(** X9.  [main] never raises.  It returns 1, printing and saving nothing,
    when the orchestrator cannot be constructed.  Otherwise it runs the
    chosen workflow on [args.files]; failures of file reads or of the model
    only show in the records.  Without [--output] (or with an empty one) the
    data is printed; with [--output] the data is saved and a line is printed.
    The result is 0 when these steps succeed and 1, after a [Workflow failed]
    log, when one of them raises; a file saved before a failing [print] stays
    saved. *)
Theorem main_returns_zero_or_one
    (w : World) (console : Console) (args : Namespace) (n : nat) :
  let r := main w console args n in
  match result (MultiAgentOrchestrator_init w None n) with
  | Raises e =>
      result r = Returns {| return_value := 1; printed := []; saved := None |}
      /\ In (Log ERROR ("Workflow failed: " ++ str e)) (emitted r)
      /\ calls r = n
  | Returns self =>
      exists summary,
        result (match args_workflow args with
                | review => code_review_workflow w self (args_files args)
                | docs => documentation_workflow w self (args_files args)
                | test => testing_workflow w self (args_files args)
                end n) = Returns summary
        /\ let data := {| workflow_type := choice_name (args_workflow args);
                          timestamp := loop_time console;
                          results := summary |} in
           let printing :=
             match print console (PrintJson data) with
             | Returns _ =>
                 result r = Returns {| return_value := 0;
                                       printed := [PrintJson data];
                                       saved := None |}
             | Raises e =>
                 result r = Returns {| return_value := 1; printed := []; saved := None |}
                 /\ In (Log ERROR ("Workflow failed: " ++ str e)) (emitted r)
             end in
           match args_output args with
           | Some path =>
               if String.eqb path "" then printing
               else
                 match write_json console path data with
                 | Returns _ =>
                     match print console (PrintLine ("Results saved to: " ++ path)) with
                     | Returns _ =>
                         result r
                         = Returns {| return_value := 0;
                                      printed := [PrintLine ("Results saved to: " ++ path)];
                                      saved := Some (path, data) |}
                     | Raises e =>
                         result r = Returns {| return_value := 1;
                                               printed := [];
                                               saved := Some (path, data) |}
                         /\ In (Log ERROR ("Workflow failed: " ++ str e)) (emitted r)
                     end
                 | Raises e =>
                     result r = Returns {| return_value := 1; printed := []; saved := None |}
                     /\ In (Log ERROR ("Workflow failed: " ++ str e)) (emitted r)
                 end
           | None => printing
           end
  end.
Proof.
  cbv zeta.
  pose proof (init_calls w None n) as Hcalls.
  unfold main, try_except, bind.
  destruct (MultiAgentOrchestrator_init w None n) as [ires iem icalls].
  cbn [result emitted calls] in *. subst icalls.
  destruct ires as [self|e].
  - set (run := match args_workflow args with
                | review => code_review_workflow w self (args_files args)
                | docs => documentation_workflow w self (args_files args)
                | test => testing_workflow w self (args_files args)
                end n).
    assert (Hrun : exists summary, result run = Returns summary).
    { subst run.
      destruct (args_workflow args);
        [destruct (process_workflow_records w self (fun _ _ => True))
           with (tasks := [code_review_task (args_files args)]) (n := n)
           as (recs & Hres & _); [trivial|]
        |destruct (process_workflow_records w self (fun _ _ => True))
           with (tasks := [documentation_task (args_files args)]) (n := n)
           as (recs & Hres & _); [trivial|]
        |destruct (process_workflow_records w self (fun _ _ => True))
           with (tasks := [testing_task (args_files args)]) (n := n)
           as (recs & Hres & _); [trivial|]];
        eexists; exact Hres. }
    destruct Hrun as (summary & Hrun). exists summary. split; [exact Hrun|].
    destruct run as [wres wem wcalls]. cbn [result] in Hrun. subst wres.
    cbn [result emitted calls]. unfold main_output.
    destruct (args_output args) as [path|]; cbn [truthy negb].
    + destruct (String.eqb path ""); cbn [negb].
      * destruct (print console (PrintJson _)) as [[]|e]; main_finish.
      * destruct (write_json console path _) as [[]|e];
          [destruct (print console (PrintLine _)) as [[]|e]|]; main_finish.
    + destruct (print console (PrintJson _)) as [[]|e]; main_finish.
  - unfold is_Exception, main_failed, bind, logger_error, emit, ret.
    cbn [result emitted calls app].
    split; [reflexivity|]. split; [|reflexivity].
    apply in_or_app. right. now left.
Qed.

▶ **Exercise description**
Each line of the listing should be retyped exactly, with nothing left out.

▶ **Task answer**
(** X9.  [main] never raises.  It returns 1, printing and saving nothing,
    when the orchestrator cannot be constructed.  Otherwise it runs the
    chosen workflow on [args.files]; failures of file reads or of the model
    only show in the records.  Without [--output] (or with an empty one) the
    data is printed; with [--output] the data is saved and a line is printed.
    The result is 0 when these steps succeed and 1, after a [Workflow failed]
    log, when one of them raises; a file saved before a failing [print] stays
    saved. *)
Theorem main_returns_zero_or_one
    (w : World) (console : Console) (args : Namespace) (n : nat) :
  let r := main w console args n in
  match result (MultiAgentOrchestrator_init w None n) with
  | Raises e =>
      result r = Returns {| return_value := 1; printed := []; saved := None |}
      /\ In (Log ERROR ("Workflow failed: " ++ str e)) (emitted r)
      /\ calls r = n
  | Returns self =>
      exists summary,
        result (match args_workflow args with
                | review => code_review_workflow w self (args_files args)
                | docs => documentation_workflow w self (args_files args)
                | test => testing_workflow w self (args_files args)
                end n) = Returns summary
        /\ let data := {| workflow_type := choice_name (args_workflow args);
                          timestamp := loop_time console;
                          results := summary |} in
           let printing :=
             match print console (PrintJson data) with
             | Returns _ =>
                 result r = Returns {| return_value := 0;
                                       printed := [PrintJson data];
                                       saved := None |}
             | Raises e =>
                 result r = Returns {| return_value := 1; printed := []; saved := None |}
                 /\ In (Log ERROR ("Workflow failed: " ++ str e)) (emitted r)
             end in
           match args_output args with
           | Some path =>
               if String.eqb path "" then printing
               else
                 match write_json console path data with
                 | Returns _ =>
                     match print console (PrintLine ("Results saved to: " ++ path)) with
                     | Returns _ =>
                         result r
                         = Returns {| return_value := 0;
                                      printed := [PrintLine ("Results saved to: " ++ path)];
                                      saved := Some (path, data) |}
                     | Raises e =>
                         result r = Returns {| return_value := 1;
                                               printed := [];
                                               saved := Some (path, data) |}
                         /\ In (Log ERROR ("Workflow failed: " ++ str e)) (emitted r)
                     end
                 | Raises e =>
                     result r = Returns {| return_value := 1; printed := []; saved := None |}
                     /\ In (Log ERROR ("Workflow failed: " ++ str e)) (emitted r)
                 end
           | None => printing
           end
  end.
Proof.
  cbv zeta.
  pose proof (init_calls w None n) as Hcalls.
  unfold main, try_except, bind.
  destruct (MultiAgentOrchestrator_init w None n) as [ires iem icalls].
  cbn [result emitted calls] in *. subst icalls.
  destruct ires as [self|e].
  - set (run := match args_workflow args with
                | review => code_review_workflow w self (args_files args)
                | docs => documentation_workflow w self (args_files args)
                | test => testing_workflow w self (args_files args)
                end n).
    assert (Hrun : exists summary, result run = Returns summary).
    { subst run.
      destruct (args_workflow args);
        [destruct (process_workflow_records w self (fun _ _ => True))
           with (tasks := [code_review_task (args_files args)]) (n := n)
           as (recs & Hres & _); [trivial|]
        |destruct (process_workflow_records w self (fun _ _ => True))
           with (tasks := [documentation_task (args_files args)]) (n := n)
           as (recs & Hres & _); [trivial|]
        |destruct (process_workflow_records w self (fun _ _ => True))
           with (tasks := [testing_task (args_files args)]) (n := n)
           as (recs & Hres & _); [trivial|]];
        eexists; exact Hres. }
    destruct Hrun as (summary & Hrun). exists summary. split; [exact Hrun|].
    destruct run as [wres wem wcalls]. cbn [result] in Hrun. subst wres.
    cbn [result emitted calls]. unfold main_output.
    destruct (args_output args) as [path|]; cbn [truthy negb].
    + destruct (String.eqb path ""); cbn [negb].
      * destruct (print console (PrintJson _)) as [[]|e]; main_finish.
      * destruct (write_json console path _) as [[]|e];
          [destruct (print console (PrintLine _)) as [[]|e]|]; main_finish.
    + destruct (print console (PrintJson _)) as [[]|e]; main_finish.
  - unfold is_Exception, main_failed, bind, logger_error, emit, ret.
    cbn [result emitted calls app].
    split; [reflexivity|]. split; [|reflexivity].
    apply in_or_app. right. now left.
Qed.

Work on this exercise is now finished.